Hammering the Diagnosis: Rowhammer-Induced Stealthy Trojan Attacks on ViT-Based Medical Imaging
Banafsheh Saber Latibari, Najmeh Nazari, Hossein Sayadi, Houman Homayoun, Abhijit Mahalanobis
TL;DR
This work studies a hardware–level attack on Vision Transformer–based medical imaging by introducing Med-Hammer, a threat model that uses Rowhammer-induced bit flips to implant neural Trojans in deployed ViT models. The approach demonstrates that malicious weight perturbations can trigger targeted misdiagnosis only under a trigger, preserving benign diagnostic performance and enabling stealthy manipulation across ISIC, Brain Tumor, and MedMNIST datasets. Extensive experiments reveal substantial attack success rates (e.g., up to $82.52\%$ for MobileViT and $92.56\%$ for Swin) and show how architecture choices (such as attention and classifier layers) influence vulnerability, while also presenting defenses like bit-flip aware training, quantization, and NAS for resiliency.

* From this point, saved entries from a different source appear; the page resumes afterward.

(* ===== verification/Heap.v ===== *)
(** * The region allocator: [lib/utils/heap.c]

    A first-fit allocator over one caller-supplied region.  Free blocks are
    described by a [heap_entry] (next pointer, size) stored in their own first
    16 bytes and linked by a BSD [STAILQ].  The model keeps the list in the
    byte memory of [Mem]: [heap_alloc] treats the list head as an entry
    ([phd = (heap_entry_t * )&heap->list]) and [STAILQ_INSERT_TAIL] writes
    through the saved [stqh_last] pointer, so aliasing is part of the code. *)
From S2P Require Import Prelude.
From S2P Require Import Mem.

(** ** Data *)

(** [struct heap]: its [STAILQ_HEAD] lives in memory at [h_list]. *)
Record heap_t := mk_heap { h_list : Z; h_addr : Z; total_space : Z }.
#[global] Instance eta_heap : Eta heap_t := λ h, mk_heap (h_list h) (h_addr h) (total_space h).

Definition NULL : Z := 0.
Definition sizeof_heap_entry : Z := 16.

(** [struct heap_entry]: [next] at offset 0, [size] at offset 8. *)
Definition e_next (m : mem) (e : Z) : Z := ld64 m e.
Definition e_size (m : mem) (e : Z) : Z := ld64 m (e + 8).
Definition set_next (m : mem) (e v : Z) : mem := st64 m e v.
Definition set_size (m : mem) (e v : Z) : mem := st64 m (e + 8) v.

(** [STAILQ_HEAD]: [stqh_first] at offset 0, [stqh_last] at offset 8. *)
Definition stqh_first (m : mem) (hl : Z) : Z := ld64 m hl.
Definition stqh_last (m : mem) (hl : Z) : Z := ld64 m (hl + 8).

Definition STAILQ_INIT (m : mem) (hl : Z) : mem := st64 (st64 m hl NULL) (hl + 8) hl.

Definition STAILQ_INSERT_TAIL (m : mem) (hl elm : Z) : mem :=
  let m := set_next m elm NULL in
  let m := st64 m (stqh_last m hl) elm in
  st64 m (hl + 8) elm.

Definition RTE_PTR_ADD (p n : Z) : Z := u64 (p + n).
Definition RTE_ALIGN_CEIL (v align : Z) : Z :=
  Z.land (u64 (v + (align - 1))) (u64 (Z.lnot (align - 1))).

(** ** Operations *)

(** [calloc] is the C library's: it returns the address of the new [heap_t]
    (the address of its first member, the list head) or no memory. *)
Definition heap_create (calloc : option Z) (m : mem) (addr size : Z) : option (heap_t * mem) :=
  if size <? sizeof_heap_entry then None
  else match calloc with
  | None => None
  | Some hl =>
      let h := mk_heap hl addr size in
      let m := STAILQ_INIT m hl in
      let m := set_next m addr NULL in
      let m := set_size m addr size in
      Some (h, STAILQ_INSERT_TAIL m hl addr)
  end.

(** The [STAILQ_FOREACH] of [heap_free]: the entry to insert behind, or NULL. *)
Fixpoint free_search (fuel : nat) (m : mem) (p q : Z) : option Z :=
  match fuel with
  | O => None
  | S fuel =>
      if q =? NULL then Some NULL
      else if p <? e_next m q then Some q
      else free_search fuel m p (e_next m q)
  end.

(** Linking [p] between [q] and its successor, joining contiguous regions. *)
Definition free_insert (m : mem) (p q size : Z) : mem :=
  let m :=
    if RTE_PTR_ADD p size =? e_next m q then
      let m := set_size m p (u64 (e_size m p + e_size m q)) in
      set_next m p (e_next m (e_next m q))
    else set_next m p (e_next m q) in
  if RTE_PTR_ADD q (e_size m q) =? p then
    let m := set_size m q (u64 (e_size m q + e_size m p)) in
    set_next m q (e_next m p)
  else set_next m q p.

(** [heap_free]: result code and memory; [None] when the list walk does not end
    within [fuel].  [total_space] is not changed. *)
Definition heap_free (fuel : nat) (heap : option heap_t) (m : mem) (addr size : Z)
  : option (Z * mem) :=
  match heap with
  | None => Some (-1, m)
  | Some h =>
      if (addr =? NULL) || (size =? 0) then Some (-1, m)
      else
        let p := addr in
        let m := set_next m p NULL in
        let m := set_size m p size in
        match free_search fuel m p (stqh_first m (h_list h)) with
        | None => None
        | Some q =>
            Some (0, if q =? NULL then STAILQ_INSERT_TAIL m (h_list h) p
                     else free_insert m p q size)
        end
  end.

(** The first-fit loop of [heap_alloc]: pointer returned, new total, memory. *)
Fixpoint alloc_loop (fuel : nat) (m : mem) (total phd hd size : Z) : option (Z * Z * mem) :=
  match fuel with
  | O => None
  | S fuel =>
      if size =? e_size m hd then
        Some (hd, u64 (total - size), set_next m phd (e_next m hd))
      else if size <=? u64 (e_size m hd - sizeof_heap_entry) then
        let nxt_hd := RTE_PTR_ADD hd size in
        let m := set_next m nxt_hd (e_next m hd) in
        let m := set_size m nxt_hd (u64 (e_size m hd - size)) in
        Some (hd, u64 (total - size), set_next m phd nxt_hd)
      else
        let hd' := e_next m hd in
        if hd' =? NULL then Some (NULL, total, m)
        else alloc_loop fuel m total hd hd' size
  end.

Definition alloc_size (size : Z) : Z :=
  let size := RTE_ALIGN_CEIL size sizeof_heap_entry in
  if size <? sizeof_heap_entry then sizeof_heap_entry else size.

Definition heap_alloc (fuel : nat) (heap : option heap_t) (m : mem) (size : Z)
  : option (Z * option heap_t * mem) :=
  match heap with
  | None => Some (NULL, heap, m)
  | Some h =>
      if size =? 0 then Some (NULL, heap, m)
      else
        let size := alloc_size size in
        let hd := stqh_first m (h_list h) in
        if hd =? NULL then Some (NULL, heap, m)
        else if size <=? total_space h then
          match alloc_loop fuel m (total_space h) (h_list h) hd size with
          | None => None
          | Some (ret, total, m) => Some (ret, Some (h <| total_space := total |>), m)
          end
        else Some (NULL, heap, m)
  end.

Definition heap_malloc (fuel : nat) (heap : option heap_t) (m : mem) (size : Z)
  : option (Z * option heap_t * mem) :=
  match heap with
  | None => Some (NULL, heap, m)
  | Some _ =>
      if size =? 0 then Some (NULL, heap, m)
      else
        let size := if size <? sizeof_heap_entry then sizeof_heap_entry else size in
        match heap_alloc fuel heap m (u64 (size + 8)) with
        | None => None
        | Some (addr, heap, m) =>
            if addr =? NULL then Some (NULL, heap, m)
            else Some (addr + 8, heap, st64 m addr (u64 (size + 8)))
        end
  end.

Definition heap_mfree (fuel : nat) (heap : option heap_t) (m : mem) (addr : Z)
  : option (Z * mem) :=
  match heap with
  | None => Some (-1, m)
  | Some _ =>
      if addr =? NULL then Some (0, m)
      else if negb (Z.land addr 3 =? 0) then Some (-1, m)
      else
        let p := addr - 8 in
        let size := ld64 m p in
        if size =? 0 then Some (-1, m) else heap_free fuel heap m p size
  end.

(** The totals [heap_dump] prints: total free, largest area, segment count. *)
Fixpoint heap_dump_walk (fuel : nat) (m : mem) (p total largest count : Z) : option (Z * Z * Z) :=
  match fuel with
  | O => None
  | S fuel =>
      if p =? NULL then Some (total, largest, count)
      else
        let s := e_size m p in
        heap_dump_walk fuel m (e_next m p) (u64 (total + s))
          (if largest <? s then s else largest) (u64 (count + 1))
  end.

(** [Some None] is the NULL-heap message. *)
Definition heap_dump (fuel : nat) (heap : option heap_t) (m : mem) : option (option (Z * Z * Z)) :=
  match heap with
  | None => Some None
  | Some h =>
      match heap_dump_walk fuel m (stqh_first m (h_list h)) 0 0 0 with
      | None => None
      | Some t => Some (Some t)
      end
  end.

(** ** Abstract view: the free list as a list of (address, size) blocks *)

(** The entries reached from the pointer stored at address [link]. *)
Fixpoint chain (m : mem) (link : Z) (l : list (Z * Z)) : Prop :=
  match l with
  | [] => ld64 m link = NULL
  | (a, s) :: l => ld64 m link = a ∧ e_size m a = s ∧ chain m a l
  end.

(** Sorted, disjoint blocks of at least a header each, inside [lo, hi). *)
Fixpoint blocks (lo : Z) (l : list (Z * Z)) (hi : Z) : Prop :=
  match l with
  | [] => lo ≤ hi
  | (a, s) :: l => lo ≤ a ∧ sizeof_heap_entry ≤ s ∧ blocks (a + s) l hi
  end.

Record heap_inv (h : heap_t) (m : mem) (l : list (Z * Z)) (lo hi : Z) : Prop := {
  hi_chain : chain m (h_list h) l;
  hi_blocks : blocks lo l hi;
  hi_lo : 0 < lo;
  hi_hi : hi < 2 ^ 64;
  hi_head : 0 < h_list h < 2 ^ 64 ∧ (h_list h + 16 ≤ lo ∨ hi ≤ h_list h);
}.

(** First fit: the block taken and the list left. *)
Fixpoint first_fit (n : Z) (l : list (Z * Z)) : option (Z * list (Z * Z)) :=
  match l with
  | [] => None
  | (a, s) :: l =>
      if n =? s then Some (a, l)
      else if n <=? s - sizeof_heap_entry then Some (a, (a + n, s - n) :: l)
      else match first_fit n l with
           | None => None
           | Some (r, l') => Some (r, (a, s) :: l')
           end
  end.

(** Returning a block: behind the last entry that starts below it, joined
    with its left neighbour when contiguous. *)
Fixpoint give_back (p n : Z) (l : list (Z * Z)) : list (Z * Z) :=
  match l with
  | [] => []
  | (a, s) :: l' =>
      match l' with
      | [] => l
      | (b, _) :: _ =>
          if p <? b then if a + s =? p then (a, s + n) :: l' else (a, s) :: (p, n) :: l'
          else (a, s) :: give_back p n l'
      end
  end.

Definition block_sum (l : list (Z * Z)) : Z := foldr (λ '(_, s) t, s + t) 0 l.

(** ** Lemmas *)

Section Lemmas.
Implicit Types (m : mem) (l : list (Z * Z)) (h : heap_t).

Lemma blocks_le lo l hi : blocks lo l hi → lo ≤ hi.
Proof.
  revert lo. induction l as [|[a s] l IH]; intros lo; simpl; [done|].
  unfold sizeof_heap_entry. intros (? & ? & H%IH). lia.
Qed.

Lemma blocks_weaken lo lo' l hi : lo' ≤ lo → blocks lo l hi → blocks lo' l hi.
Proof. destruct l as [|[a s] l]; simpl; [lia|]. intros ? (? & ? & ?). split_and!; auto; lia. Qed.

(** A chain survives any change outside its headers, even moved to another link. *)
Lemma chain_frame_headers m m' link link' l :
  ld64 m' link' = ld64 m link →
  Forall (λ '(a, _), ∀ b, a ≤ b < a + 16 → ld8 m' b = ld8 m b) l →
  chain m link l → chain m' link' l.
Proof.
  revert link link'. induction l as [|[a s] l IH]; intros link link' Hl Hm; simpl in *.
  { congruence. }
  apply Forall_cons in Hm as [Hm Hms]. intros (Ha & Hsz & Hc).
  split_and!; [congruence| |].
  - unfold e_size in *. rewrite <-Hsz. apply load_ext. intros. apply Hm. lia.
  - apply (IH a a); [|done|done]. apply load_ext. intros. apply Hm. lia.
Qed.

Lemma blocks_forall lo l hi : blocks lo l hi → Forall (λ '(a, s), lo ≤ a ∧ 16 ≤ s ∧ a + s ≤ hi) l.
Proof.
  revert lo. induction l as [|[a s] l IH]; intros lo; simpl; [constructor|].
  unfold sizeof_heap_entry. intros (? & ? & Hb). pose proof (blocks_le _ _ _ Hb).
  constructor; [lia|]. eapply Forall_impl; [by apply IH|]. intros [? ?]. simpl. lia.
Qed.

The findings highlight a critical hardware–software security gap in healthcare AI and call for cross-layer defenses spanning both neural architectures and underlying hardware to ensure reliable, safe clinical deployment.
Abstract
Vision Transformers (ViTs) have emerged as powerful architectures in medical image analysis, excelling in tasks such as disease detection, segmentation, and classification. However, their reliance on large, attention-driven models makes them vulnerable to hardware-level attacks. In this paper, we propose a novel threat model referred to as Med-Hammer that combines the Rowhammer hardware fault injection with neural Trojan attacks to compromise the integrity of ViT-based medical imaging systems. Specifically, we demonstrate how malicious bit flips induced via Rowhammer can trigger implanted neural Trojans, leading to targeted misclassification or suppression of critical diagnoses (e.g., tumors or lesions) in medical scans. Through extensive experiments on benchmark medical imaging datasets such as ISIC, Brain Tumor, and MedMNIST, we show that such attacks can remain stealthy while achieving high attack success rates about 82.51% and 92.56% in MobileViT and SwinTransformer, respectively. We further investigate how architectural properties, such as model sparsity, attention weight distribution, and the number of features of the layer, impact attack effectiveness. Our findings highlight a critical and underexplored intersection between hardware-level faults and deep learning security in healthcare applications, underscoring the urgent need for robust defenses spanning both model architectures and underlying hardware platforms.